Tottenham se reinventa con fichajes y nuevo discurso
Tottenham ha decidido dejar de coquetear con el abismo. Después de salvarse por la mínima con un 17º puesto que sonó a aviso definitivo, el club ha respondido con un verano agresivo en el mercado y un mensaje claro desde el banquillo: no habrá más concesiones.
Fichajes de peso y un vestuario en reconstrucción
El club ha metido dinero y decisión en la sala de máquinas. Mateus Fernandes llega desde West Ham y Sandro Tonali desde Newcastle para darle otro nivel al centro del campo. Dos nombres grandes, dos apuestas que hablan de ambición inmediata.
Roberto De Zerbi tampoco ha dudado en mirar a su pasado para reforzarse. De Brighton se ha llevado al central Jan Paul van Hecke, un zaguero que conoce al detalle y que encaja en su idea de un equipo que defienda alto y compita con carácter.
Alrededor de ese núcleo, más retoques. Andy Robertson, Marcos Senesi y Martin Dubravka aterrizan libres, movimientos de oportunidad que, sumados, cambian el rostro del vestuario: un lateral de jerarquía, un central zurdo con oficio y un portero experimentado para aumentar la competencia bajo palos.
Tottenham ya no se parece al equipo que se asomó al descenso. Al menos, sobre el papel.
De Zerbi marca el tono: “equipo grande, pero con alma”
Desde Sídney, en plena gira de pretemporada, De Zerbi no se ha escondido. El italiano ha puesto fecha y exigencia: el 22 de agosto, cuando arranque la nueva campaña, quiere ver algo distinto.
Su mensaje no se queda en el tópico del “buen fútbol”. Habla de “construir un nuevo equipo con cualidades, con grandes jugadores, pero con alma, con pasión, con todos los valores que tenemos”. No se trata solo de nombres; se trata de identidad.
Y va más allá. Para él, el fútbol ya no se reduce a los 90 minutos ni al balón en los pies. “El fútbol ahora no es solo en el campo, no es solo con el balón, es antes, es en la vida. Es cuántas horas al día piensas en tu trabajo”. Es una declaración de principios: quiere profesionales obsesionados, no solo talentos puntuales.
Un inicio sólido en la gira: victoria, goles y sin sustos
El primer vistazo al nuevo Tottenham dejó buenas sensaciones.
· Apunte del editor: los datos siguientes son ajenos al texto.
(** The invariant for permissions when the request of a peer goes, and with it
    the count as asked for and the queue. *)
Lemma perms_delete pend sent qs i m a sent' qs' :
  perms_inv pend sent qs → pend !! i = Some m → request_peer (tm_message m) = Done a →
  sent' `sublist_of` sent → (∀ b, b ∈ sent' ↔ b ∈ sent ∧ peer_key b ≠ peer_key a) →
  qs' = queue_remove qs a →
  perms_inv (delete i pend) sent' qs' ∧ peer_ok a.
Proof.
  intros HP Hi Ha Hsub Hmem ->. destruct (pending_delete _ _ _ _ _ _ HP Hi Ha) as (Ha' & peers & P3 & P4 & P5).
  destruct HP as [P1 P2 _ P6 P7 P8]. apply NoDup_cons in P4 as [P4 P4'].
  assert (Hq : queue_remove qs a `sublist_of` qs) by apply queue_remove_sublist.
  assert (Hkeys : ∀ k, k ∈ keys sent → k ≠ peer_key a → k ∈ keys sent').
  { intros k (b' & -> & Hb')%list_elem_of_fmap Hne. apply list_elem_of_fmap_2, Hmem. done. }
  split; [| done]. split.
  - exact (sublist_forall _ _ _ P1 Hsub).
  - eapply sublist_NoDup; [exact P2 |]. by apply fmap_sublist.
  - exists peers. split_and!; [done | done |]. intros k Hk. apply Hkeys; [by apply P5 | by intros ->].
  - eapply sublist_forall; [exact P6 | by apply fmap_sublist].
  - eapply sublist_NoDup; [exact P7 |]. by do 2 apply fmap_sublist.
  - intros k Hk. apply Hkeys.
    + apply P8. eapply elem_of_sublist; [exact Hk |]. by do 2 apply fmap_sublist.
    + apply list_elem_of_fmap in Hk as (b' & -> & Hb').
      by apply (queue_remove_keys qs); [apply Ha' | apply peer_ok_plain | |].
Qed.
(** The binding that was asked for joins the channels. *)
Lemma channels_snoc chs b id :
  channels_inv chs (Some b) →
  channels_inv (<[length chs := confirmed b id]> (chs ++ [b])) None.
Proof.
  intros [C1 C2 C3 C4 C5]. destruct (C5 b eq_refl) as (Hn & Hlt & Ht & Hb).
  rewrite insert_app_r_alt, Nat.sub_diag by done. cbn [insert list_insert].
  assert (Hz : zlen (chs ++ [confirmed b id]) = zlen chs + 1) by slia.
  split; [| | | lia | done].
  - intros j c Hj. destruct (decide (j < length chs)%nat) as [Hjl | Hjl].
    + rewrite lookup_app_l in Hj by done. by apply C1.
    + rewrite lookup_app_r in Hj by lia. apply list_lookup_singleton_Some in Hj as [Hj <-].
      assert (j = length chs) as -> by lia. exact Hn.
  - apply Forall_app. split; [done |]. apply Forall_singleton. by eexists.
  - apply Forall_app. split; [done |]. by apply Forall_singleton.
Qed.

Lemma more_channels_sources p b :
  turn_inv p → Forall (λ s, referenced (p <| channels := channels p ++ [b] |>) (gs_id s)) (sources p).
Proof.
  intros Hp. eapply List.Forall_impl; [| exact (ti_sources _ Hp)]. intros s [(c & Hc & Ec) | ?]; [left | by right].
  exists c. split; [| done]. apply elem_of_app. by left.
Qed.

(** The request is over. *)
Lemma message_over p : turn_inv p → turn_inv (p <| current_binding_msg := None |>).
Proof. intros Hp. by keep Hp. Qed.
Lemma binding_over p : turn_inv p → turn_inv (p <| current_binding := None |>).
Proof. intros Hp. pose proof (no_current _ _ (ti_channels _ Hp)). by keep Hp. Qed.

Lemma pending_answered p :
  turn_inv p → current_binding p = None →
  runs (process_pending_bindings PACKAGE_STRING now) (λ _, runs (mret goto_done) answered) p.
Proof.
  intros Hp Hc. eapply runs_mono; [by apply pending_bindings_runs |]. intros ? p' Hp'. by runs_steps.
Qed.

Lemma channel_peer p i b : turn_inv p → channels p !! i = Some b → peer_ok (cb_peer b).
Proof. intros Hp Hi. by eapply Forall_lookup_1 in Hi; [| exact (ci_peers _ _ (ti_channels _ Hp))]. Qed.
(** The first call of the goal returns. *)
Ltac run_first x :=
  lazymatch goal with
  | |- context [?m ≫= _ = _] =>
      let H := fresh in
      assert (returns m) as [x H]; [returns; eauto with returns | rewrite H, bind_Done; clear H]
  end.

Section answer.
Context (msg : StunMessage) (ty id : bytes) (l : list attr) (rest : bytes).
Context (Hr : msg_repr msg ty id l rest).
Local Abbreviation value := (StunFacts.value msg l).

Lemma repr_class : returns (stun_message_get_class msg).
Proof.
  destruct (repr_buffer _ _ _ _ _ Hr) as (x & E & Hty). destruct ty as [| b0 [| b1 ty']]; try done.
  unfold stun_message_get_class. rewrite E. by eexists.
Qed.
Lemma repr_method : returns (stun_message_get_method msg).
Proof. destruct (repr_buffer _ _ _ _ _ Hr) as (x & E & Hty). by eapply method_hdr. Qed.
Lemma repr_class_is c : returns (class_is msg c).
Proof. unfold class_is. pose proof repr_class. returns. Qed.
Lemma answer_id : returns (stun_message_id msg).
Proof. eexists. by eapply stun_message_id_spec. Qed.
Lemma repr_has type : returns (has_attr msg type).
Proof. eexists. by eapply stun_message_has_attribute_spec. Qed.
Lemma repr_lacks type : returns (lacks msg type).
Proof. unfold lacks. apply returns_bind; [apply repr_has | intros; returns]. Qed.
Lemma repr_error_in codes : returns (error_in msg codes).
Proof.
  unfold error_in. destruct (find_error_ok msg ty id l rest Hr) as (v & E & _). rewrite E, bind_Done. returns.
Qed.
Lemma repr_find type : returns (stun_message_find msg type).
Proof. destruct (stun_message_find_spec msg ty id l rest type Hr) as (r & E & _). by exists r. Qed.
Lemma repr_find32 type : returns (stun_message_find32 msg type).
Proof. eexists. by eapply stun_message_find32_spec. Qed.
En Nueva Zelanda, ante Auckland FC, campeón de la A-League, el equipo abrió la gira con un 2-0 entretenido, con goles de Dane Scarlett y Richarlison.
El plan del técnico fue claro: primera hora para los jóvenes, media hora final para empezar a ver algo más parecido a un once tipo. En ese tramo entraron Mateus Fernandes, el propio Richarlison, Conor Gallagher y Ben Davies, y el equipo ganó peso, ritmo y presencia ofensiva.
El resultado no fue lo único que dejó tranquilo al italiano. “No encajamos, no sufrimos ninguna lesión y eso es una gran noticia, una noticia importante, sobre todo para el inicio de la temporada”, subrayó. En una pretemporada tan cargada de viajes, salir sano vale casi tanto como ganar.
La gira continúa con un duelo ante Sydney FC el miércoles y, tres días después, un choque mucho más medido: Chelsea en Sídney, un clásico londinense trasladado al otro lado del mundo, perfecto para calibrar nervio competitivo y automatismos.
Un mercado aún abierto y la promesa de más
Pese al volumen de movimientos, De Zerbi no da por cerrado el capítulo de fichajes. Lo deja claro: espera más. Y no por capricho, sino porque siente respaldo total desde arriba.
“Creo que podemos estar más felices al final de este mercado de fichajes porque hablé muchas veces con el propietario, con la directiva, y quieren construir un equipo muy fuerte para esta temporada, para hacer que los días del futuro vuelvan a ser grandes otra vez”, explicó.
La frase resume el momento del club: urgencia presente y mirada larga. Tottenham ya ha gastado, ya ha cambiado piezas clave y ya ha marcado un discurso exigente. Ahora llega la parte que no se compra: convertir todo ese ruido de verano en un equipo que compita sin mirar de reojo la zona baja.
El 17º puesto fue la última llamada. La respuesta, de momento, suena alta. Falta ver si, cuando el balón eche a rodar el 22 de agosto, esa nueva alma que reclama De Zerbi aparece de verdad o se queda en promesa de pretemporada.